Die Lesung von Sandra Hughes anlässlich der 2. Kulturnacht Amriswil entstand in Zusammenarbeit mit dem Literaturhaus Thurgau.
Sandra Hughes, geboren 1966, wuchs in Luzern auf und lebt mit ihrer Familie in Allschwil bei Basel. Mit der Polizistin Emma Tschopp teilt sie die Vorliebe für Bistecca (saignant) und Blauschimmelkäse. Bisher schrieb sie Romane für Erwachsene und eine Geschichte für Kinder: «Lee Gustavo» (2006), «Maus im Kopf» (2009, Limmat Verlag), «Zimmer 307» (2012, Dörlemann Verlag) und «Fallen» (2016, Dörlemann Verlag), «Das Dach» (2019, SJW). 2013 erhielt sie den Kulturpreis des Kantons Basel-Landschaft für Literatur, 2017/2018 das Atelierstipendium der Landis & Gyr Stiftung für Schweizer Kulturschaffende in London.
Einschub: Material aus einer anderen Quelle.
Lemma payment_le_total p q : payment_le p q = true \/ payment_le q p = true.
Proof.
  unfold payment_le. rewrite (Z.eqb_sym (pay_occurredAt q)).
  destruct (_ =? _) eqn:E; [apply str_le_total|]. rewrite !Z.ltb_lt. apply Z.eqb_neq in E. lia.
Qed.

Lemma payment_le_trans p q r :
  payment_le p q = true -> payment_le q r = true -> payment_le p r = true.
Proof.
  unfold payment_le. intros H1 H2. destruct (pay_occurredAt p =? pay_occurredAt r) eqn:E;
  destruct (pay_occurredAt p =? pay_occurredAt q) eqn:E1;
  destruct (pay_occurredAt q =? pay_occurredAt r) eqn:E2; reflect_hyps;
  try (apply Z.ltb_lt); try lia. by eapply str_le_trans.
Qed.

Lemma payment_le_tie p q :
  payment_le p q = true -> payment_le q p = true -> pay_operationId p = pay_operationId q.
Proof.
  unfold payment_le. rewrite (Z.eqb_sym (pay_occurredAt q)).
  destruct (_ =? _) eqn:E; [apply str_le_antisymm|]. intros; reflect_hyps; lia.
Qed.

(** What [compute] may see of a database: the caller's own payments and trusted
    sources, and the issuer registry. *)
Definition own_payments (userId : string) (db : Db) : list Payment :=
  List.filter (fun p => bool_decide (pay_userId p = userId)) (payments db).
Definition own_sources (userId : string) (db : Db) : list TrustedSource :=
  List.filter (fun s => bool_decide (ts_userId s = userId)) (trustedSources db).
Definition buildRecurringIncomeCredential (id walletHash cadence : string) (intervalUnit : IntervalUnit)
    (intervalCount : Z) (assetCode : string) (assetIssuer : option string)
    (periodStart periodEnd qualifyingPaymentCount : Z) (issuedAt expiresAt : Z) : json :=
  envelope id "EarnProofRecurringIncomeCredential" RECURRING_INCOME_SCHEMA_VERSION walletHash
    (JObj [("cadence", JStr cadence); ("intervalUnit", JStr (unit_text intervalUnit));
           ("intervalCount", JNum intervalCount);
           ("assetCode", JStr assetCode); ("assetIssuer", jopt assetIssuer);
           ("periodStart", jiso periodStart); ("periodEnd", jiso periodEnd);
           ("qualifyingPaymentCount", JNum qualifyingPaymentCount)])
    (JObj [("exactIncomeHidden", JBool true); ("sourceTransactionsHidden", JBool true)])
    issuedAt expiresAt.

Definition buildIncomeRangeCredential (id walletHash lowerBound upperBound assetCode : string)
    (assetIssuer : option string) (periodStart periodEnd qualifyingPaymentCount : Z)
    (issuedAt expiresAt : Z) : json :=
  envelope id "EarnProofIncomeRangeCredential" INCOME_RANGE_SCHEMA_VERSION walletHash
    (JObj [("operator", JStr "range"); ("lowerBound", JStr lowerBound);
           ("upperBound", JStr upperBound);
           ("assetCode", JStr assetCode); ("assetIssuer", jopt assetIssuer);
           ("periodStart", jiso periodStart); ("periodEnd", jiso periodEnd);
           ("qualifyingPaymentCount", JNum qualifyingPaymentCount)])
    (JObj [("exactIncomeHidden", JBool true); ("sourceTransactionsHidden", JBool true)])
    issuedAt expiresAt.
PS: «Das Dach» von Sandra Hughes ist ein wunderbares SJW-Heft für Kinder, die schon gut lesen können und Erwachsene, die gerne mit der Fantasie einer Schriftstellerin durchbrennen. Paul ist 11 und wohnt ganz oben im 8. Stock. Durch Zufall zeigt ihm der Fahrstuhl im Haus, dass es einen Weg aufs Dach gibt, in eine Welt, die den Erwachsenen verborgen bleibt!